A Question of Holmes (Charlotte Holmes #4)(34)



So would the next girl, and the next.

That was the tragedy of it: so many roles in Hamlet, and only two written for women. If Quigley and Larkin had any sense, they’d be reimagining some of the male roles for their talented female cast—there wasn’t any reason, say, that Hamlet’s schoolfriends Rosencrantz and Guildenstern couldn’t be played by girls. There wasn’t any reason that the title role couldn’t be, for that matter. But I wasn’t the director.

I wasn’t fantasy-casting the show, either. The notes I was taking—and I was taking copious notes—had a different aim altogether. I was here, primarily, to solve a mystery. When sleuthing, I refused on principle to theorize in advance of the facts.

But that meant, of course, that I needed . . . facts.

Florence was confident, easy in her manners: this meant nothing. It would take confidence to orchestrate a series of “accidents” under everyone’s noses. The next two girls, Keiko and Beatrice, had been at Oxford the year before. (Keiko did an excellently understated Ophelia, all subtle, discordant worry.) The first boy to audition, Asher, hadn’t been, and I noted how short he was, how he licked his lips before he began to speak. His eyes kept fluttering over to Theo and Rupert and me, up in the back corner, which meant everything and also nothing. (Theo was, again, very attractive.) A pair of twins got up and asked shaky permission to perform a scene together, rather than a monologue; I noted their nervousness and was writing new?, when Rupert murmured, “That’s a brave move on Mateo’s part.”

“Braver than he and Elio were last year,” Theo said; again the note of approval. He’d been appreciatively nodding through all the monologues we’d heard, cheering loudly after they’d stepped down. “Last year,” he told me, “they split the part of a manservant. Getting their feet wet. Good sense of humor on Teo, and Elio’s great. Brought snacks to rehearsal all the time last year. Good guys.”

Quigley and Larkin consulted; Teo and Elio were allowed to perform together. They were passable actors, but barely. I wrote snacks in my notebook. I noted Theo’s hand on the armrest between us, his eyes drifting down to the notebook in my lap, like a lion lazily regarding his prey.

I did not like sitting next to him. I didn’t like it at all.

I should mention that, as usual, I was writing in my own shorthand, one I had developed as a child; it borrowed something from calligraphy, something from number substitution. Any notes I was making would have looked like scribbled abbreviations to a pair of prying eyes. And Theo’s were.
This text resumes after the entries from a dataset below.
(** The pieces of a packet and their chunks. *)
Lemma piece_chunks pm pm' p sf k syn fin piece pieces : sp_Frames (deref pm p) = [StreamF sf] -> 0 <= Offset sf ->
  chunk_end (chunk sf) < 2 ^ 62 -> (0 < k)%nat -> cuts (deref pm p) piece ->
  allocates (piece <$> chunk_frames (length (Data sf)) k (Offset sf) syn fin (Data sf)) (Drop pm p) pm' pieces ->
  exists fs, tiled (Offset sf) (chunk <$> fs) /\ mjoin (Data <$> fs) = Data sf /\
    Forall2 (fun q g => is_Some (packets pm' !! q) /\ sp_IsAcked (deref pm' q) = false /\ forall src x,
      chunk_in (deref pm' q) src x <-> src = sp_SourceStreamID (deref pm p) /\ x = chunk g) pieces fs.
Proof.
  intros Hf H0 He Hk Hcut Hal. unfold chunk_end in He. cbn in He.
  set (fs := chunk_frames _ _ _ _ _ _) in *. exists fs.
  destruct (chunk_frames_tile k (Data sf) Hk (length (Data sf)) (Offset sf) syn fin H0 ltac:(lia) He) as [Ht Hj].
  fold fs in Ht, Hj. split_and!; [done.. |]. pose proof (al_values _ _ _ _ Hal) as Hv. apply Forall2_fmap_r in Hv.
  eapply Forall2_impl; [|exact (fun q g H => H)].
  apply Forall2_same_length_lookup_2; [by eapply Forall2_length|]. intros i q g Hq Hg.
  pose proof (Forall2_lookup_lr _ _ _ _ _ _ Hv Hq Hg) as E. cbn in E.
  assert (Ed : deref pm' q = piece g) by (unfold deref; by rewrite lookup_total_alt, E).
  destruct (Hcut g) as (C1 & C2 & C3 & _). rewrite Ed. split_and!; [by eauto | done|]. intros src x. unfold chunk_in. rewrite C1, C2.
  split.
  - intros (f & [= ->]%list_elem_of_singleton & _ & <- & ->). done.
  - intros [-> ->]. exists g. split_and!; try done; [left|].
    apply (tiled_low _ _ (chunk g)) in Ht as [_ Hlt]; [|by eapply list_elem_of_fmap_2, list_elem_of_lookup_2].
    unfold chunk_end in Hlt. cbn in Hlt. intros E0. rewrite E0 in Hlt. cbn in Hlt. lia.
Qed.

(** Chunks that tile the data of a frame lie within it, one beside the other. *)
Lemma tile_inside sf fs g : tiled (Offset sf) (chunk <$> fs) -> mjoin (Data <$> fs) = Data sf -> g ∈ fs ->
  Data sf <> [] /\ (chunk g).1 < chunk_end (chunk g) /\ inside (chunk g) (chunk sf).
Proof.
  intros Ht Hj Hg. apply (list_elem_of_fmap_2 chunk) in Hg. destruct (tiled_low _ _ _ Ht Hg). pose proof (tiled_high _ _ _ Ht Hg) as Hh.
  replace ((chunk <$> fs).*2) with (Data <$> fs) in Hh by (by rewrite <- list_fmap_compose). rewrite Hj in Hh.
  unfold inside, chunk_end in *. cbn in *. split_and!; [|done|lia|lia]. intros E. rewrite E in Hh. cbn in Hh. lia.
Qed.

Lemma tile_beside o fs i j g h : tiled o (chunk <$> fs) -> fs !! i = Some g -> fs !! j = Some h -> i <> j ->
  ~ overlap (chunk g) (chunk h).
Proof.
  intros Ht Hg Hh Hne Ho. apply (f_equal (fmap chunk)) in Hg, Hh. rewrite <- list_lookup_fmap in Hg, Hh. cbn in Hg, Hh.
  unfold overlap in Ho. destruct (lt_eq_lt_dec i j) as [[Hlt|Heq]|Hlt]; [|done|].
  - pose proof (tiled_order _ _ i j _ _ Ht Hg Hh Hlt). lia.
  - pose proof (tiled_order _ _ j i _ _ Ht Hh Hg Hlt). lia.
Qed.

Lemma split_orderly pm pm' w w' wi p sf k syn fin piece pieces : p ∈ tracked pm ++ w ->
  sp_Frames (deref pm p) = [StreamF sf] -> 0 <= Offset sf -> chunk_end (chunk sf) < 2 ^ 62 -> (0 < k)%nat ->
  cuts (deref pm p) piece ->
  allocates (piece <$> chunk_frames (length (Data sf)) k (Offset sf) syn fin (Data sf)) (Drop pm p) pm' pieces ->
  w' ⊆+ pieces ++ w -> p ∉ w' -> Orderly (MkBooks pm w wi) -> Orderly (MkBooks pm' w' wi).
Proof.
  intros Hp Hf H0 He Hk Hcut Hal Hw Hpw [O1 O2 O3 O4 O5]. cbn in *.
  destruct (piece_chunks pm pm' p sf k syn fin piece pieces Hf H0 He Hk Hcut Hal) as (fs & Ht & Hj & Hpc).
  pose proof Hal as [A1 A2 A3 A4 A5 _ A7]. cbn [Drop with_sent packets nextSeq] in A2, A5, A7.
  assert (Ht' : forall q, q ∈ tracked pm' <-> q ∈ tracked pm /\ q <> p).
  { intros q. unfold tracked at 1. rewrite A3. by apply (Drop_tracked pm p q). }
  assert (Hd : forall q, q ∉ pieces -> deref pm' q = deref pm q) by (intros q Hq; apply deref_same, A7, Hq).
  assert (Hold : forall q, is_Some (packets pm !! q) -> q ∉ pieces) by (intros q [? ?] Hq%A5; congruence).
  assert (HL : loads pm pm') by (intros q Hq; rewrite A7, Hd by auto; done).
  assert (Hst : is_Some (packets pm !! p)).
  { apply elem_of_app in Hp as [Hp|Hp]; [by apply (tracked_fact pm) in Hp as [? _] | by apply O3]. }
  assert (Hone : forall q, q ∈ pieces -> exists g, g ∈ fs /\ is_Some (packets pm' !! q) /\ sp_IsAcked (deref pm' q) = false /\
    forall src x, chunk_in (deref pm' q) src x <-> src = sp_SourceStreamID (deref pm p) /\ x = chunk g)
    by (intros q Hq; exact (Forall2_elem_l _ _ _ _ Hpc Hq)).
  assert (Hin : forall q, q ∈ w' -> q ∈ pieces \/ q ∈ w) by (intros q Hq; apply elem_of_app; by eapply elem_of_submseteq).
  apply NoDup_app in O2 as (N1 & N2 & N3).
  split; cbn.
  - by apply A1, Drop_ok.
  - apply NoDup_app. split_and!; [by apply tracked_nodup, A1, Drop_ok | |].
    + intros q [Hq _]%Ht' [Hq'|?]%Hin; [|by apply (N2 q)]. by apply (tracked_fact pm) in Hq as [Hq%Hold _].
    + eapply nodup_submseteq; [exact Hw|]. apply NoDup_app. split_and!; [done | | done]. intros q Hq Hq'.
      by apply (Hold q); [apply O3|].
  - intros q [(g & _ & ? & ? & _)%Hone|Hq]%Hin; [done|]. destruct (O3 q Hq) as [S1 S2]. rewrite Hd by auto. by split; [apply HL|].
  - eapply (tree_split _ _ _ _ (.∈ pieces) p O4); cbn.
    + intros q. destruct (decide (q ∈ pieces)); auto.
    + intros q src x Hq. by rewrite Hd.
    + intros q src x Hq. apply no_chunk_none. auto.
    + left. done.
    + unfold in_use. cbn. rewrite elem_of_app, Ht', Hd by auto. intros [[[_ ?]|?]|Ha]; [done.. |].
      apply elem_of_app in Hp as [Hp|Hp]; [apply (tracked_fact pm) in Hp as [_ Hp]; [congruence | done]|].
      apply O3 in Hp as [_ Hp]. congruence.
    + intros q. unfold in_use. cbn. rewrite !elem_of_app, Ht'.
      destruct (decide (q ∈ pieces)) as [|Hq]; [by left|]. rewrite Hd by done. intros [[[? _]|[?|?]%Hin]|?]; auto.
    + intros q src x (g & Hg & _ & _ & Hc)%Hone Hx. apply Hc in Hx as [-> ->].
      destruct (tile_inside sf fs g Ht Hj Hg) as (Hne & Hpos & Hi). split; [done|]. exists (chunk sf). split; [|done].
      exists sf. split_and!; try done. rewrite Hf. left.
    + intros q src x y (g & _ & _ & _ & Hc)%Hone [_ ->]%Hc [_ ->]%Hc. done.
    + intros q r src x y Hq Hr Hne Hx Hy Ho. apply list_elem_of_lookup in Hq as [i Hi], Hr as [j Hj'].
      destruct (Forall2_lookup_l _ _ _ _ _ Hpc Hi) as (g & Hg & _ & _ & Hcg).
      destruct (Forall2_lookup_l _ _ _ _ _ Hpc Hj') as (h & Hh & _ & _ & Hch).
      apply Hcg in Hx as [_ ->]. apply Hch in Hy as [_ ->]. apply (tile_beside _ _ i j _ _ Ht Hg Hh); [intros ->; congruence | done].
  - eapply Forall_impl; [exact O5|]. intros d. apply stamped_keeps; try done; [rewrite A2; lia|].
    intros s q. rewrite A3. cbn [Drop with_sent sentPackets]. rewrite untrack_lookup by done. by case_decide.
Qed.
Rupert leaned over. “I like your doodles.”

“Nervous hands,” I said with an apologetic smile. “‘Doodles’ is a generous description.”

Theo had been so long-limbed and casual, so utterly fixed on the stage, that I was surprised when his name was called next. He jogged down the aisle to a flurry of high fives; he was well liked here, despite his seeming tendency to isolate himself from everyone but Rupert and Anwen. Trauma could do that, I knew.

So could guilt.

And perhaps that’s what he drew on for his monologue, that snarl inside him, the wanting to shove it all into a container that could fit it. “I’m doing a monologue from the Scottish play, as the main . . . Scottish character,” he said, and there was a titter through the audience.
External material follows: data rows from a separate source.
(** A change of other state. *)
Ltac silent := apply run_still; [irrelevant | apply sound_eq; reflexivity | done].

Lemma run_refl ph c : run ph ph c c.
Proof. apply run_still; [apply keeps_refl | done..]. Qed.

Lemma run_fold {A} ph (f : Connection -> A -> Connection) (l : list A) c :
  (forall c x, x ∈ l -> run ph ph c (f c x)) -> run ph ph c (fold_left f l c).
Proof.
  revert c. induction l as [|x l IH]; intros c Hf; [apply run_refl|]. cbn.
  eapply run_trans; [apply Hf; left|]. apply IH. intros. apply Hf. by right.
Qed.

(** ** Sending *)

Lemma register_tracks now pm size frames dst src probe : PM_ok pm -> 0 <= now -> nextSeq pm + 1 < 2 ^ 32 ->
  let v := fresh_packet size frames dst src probe in let pm' := register now pm v in
  exists p, packets pm !! p = None /\ enters p (v (nextSeq pm)) pm pm' /\
    sentPackets pm' = <[nextSeq pm := p]> (sentPackets pm).
Proof.
  intros Hok Hnow Hn. cbv zeta. destruct (register_enters now pm size frames dst src probe Hok Hnow Hn) as (p & Hp & En).
  exists p. split_and!; [done | done |]. set (pm' := register now pm _) in *.
  assert (E : sentPackets pm' = <[nextSeq pm := fresh (dom (packets pm))]> (sentPackets pm)).
  { unfold pm', register, NextSequence, alloc, SendPacket, deref, store. cbn -[fresh].
    rewrite !lookup_total_insert_eq. done. }
  rewrite E. f_equal. assert (Ht : fresh (dom (packets pm)) ∈ tracked pm').
  { apply tracked_elem. exists (nextSeq pm). rewrite E. apply lookup_insert_eq. }
  apply (en_tracked _ _ _ _ En) in Ht as [->|[[v Hv] _]%tracked_fact]; [done | | done].
  exfalso. apply (is_fresh (dom (packets pm))). by eapply elem_of_dom_2.
Qed.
“Macbeth,” Rupert said, too loudly, and was shushed. “He’s doing Macbeth,” he said to me in a whisper, because perhaps I hadn’t heard him when he was louder.
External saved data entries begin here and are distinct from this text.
Lemma handleStreamFrame_linked (o : RangeOrder) now pkt f c bc : streams_ok bc (table c) -> answered c ->
  sent_right p (DestinationStreamID pkt) (SourceStreamID pkt) f ->
  booked (on c e) -> paired (on c e) p ->
  booked (on (handleStreamFrame now pkt f c) e) /\ paired (on (handleStreamFrame now pkt f c) e) p.
Proof using Hp Hlen.
  intros Hok Ha Hf Hb Hpair.
  destruct (stream_frame_lands o now pkt f c bc Hok Ha Hf) as [[_ ->]|(id & s & Hz & Hsay & Es & [[Hs Hfeeds]|(Hfresh & -> & Hsrc & u & Hu & Hr)])];
    [done | by eapply (delivered_linked c _ id s f)|].
  set (s := attached id (SourceStreamID pkt) StreamStateOpen) in *.
  set (c1 := set_table (MkStreams (<[id := s]> (streams (table c))) 0 0 []) c).
  destruct (opened_linked c c1 id (SourceStreamID pkt) StreamStateOpen) as [Hb1 Hp1]; try done; [by exists u | by left|].
  apply (delivered_linked c1 _ id s f (SourceStreamID pkt)); try done.
  - apply lookup_insert_eq.
  - rewrite Es. cbn. by rewrite insert_insert_eq.
  - by apply (opened_feeds c c1 id (SourceStreamID pkt) s).
Qed.

Lemma answered_moves c c' bc : moves c c' -> table_ok bc (table c) -> Z.of_nat (size (streams (table c'))) < 2 ^ 30 ->
  answered c -> answered c'.
Proof using Type.
  intros [_ Ht] Hok Hsz Ha i s Hs Hr. destruct (Ha i s Hs Hr) as (s1 & H1 & E1).
  destruct (tsteps_persist _ _ _ _ _ Ht Hok Hsz H1) as (s2 & ? & ?). exists s2. split; [done | congruence].
Qed.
“It’s bad luck, isn’t it? To even say the name.”

He looked like he wanted to clap a hand over his mouth. “He’s really pushing it,” he said. “So many of us are already on edge—I knew he was planning to find a monologue outside of Hamlet, but—”

“‘Tomorrow, and tomorrow, and tomorrow,’” Theo was saying, and I waved Rupert quiet. Not that I would have needed to. The room itself went quiet, and telescoped in, and in, until all I was watching was Theo’s face. The quick knit of his brow. The back of his hand, quickly, across the forehead, and then his feet, pacing—or no, beginning to pace, but not, and all the while the language spun out of him like he was making straw into gold.

“‘A tale told by an idiot,’” he said, “‘full of sound and fury, / signifying nothing,’” and there was humor creeping in the depths of his desperate voice, and it was that that sold it.

I realized, after he’d finished speaking, after the silence gave way to applause and Theo was trotting gaily up the stage, that my pen was still poised over my page.

“Theo,” Rupert said, extending a hand to Theo as he walked down our row. They shook. Rupert reached his free hand to grasp Theo’s arm. “You know you’re a marvel, don’t you?”

He grinned. “Never a marvel til it’s proven,” he said, and I liked him, then, and I wanted to be far away.

Below us, Quigley and Larkin were shuffling papers. Larkin announced a break; we’d begin again in five.

“You’re very good,” I told Theo, still processing.

“Ah,” he said, kicking back in his seat. “There it is. Your real voice. It’s hoarser than what I’d imagined.”

The tension inside me kicked into high gear. Had I had a gun, it would have been out and trained on his forehead.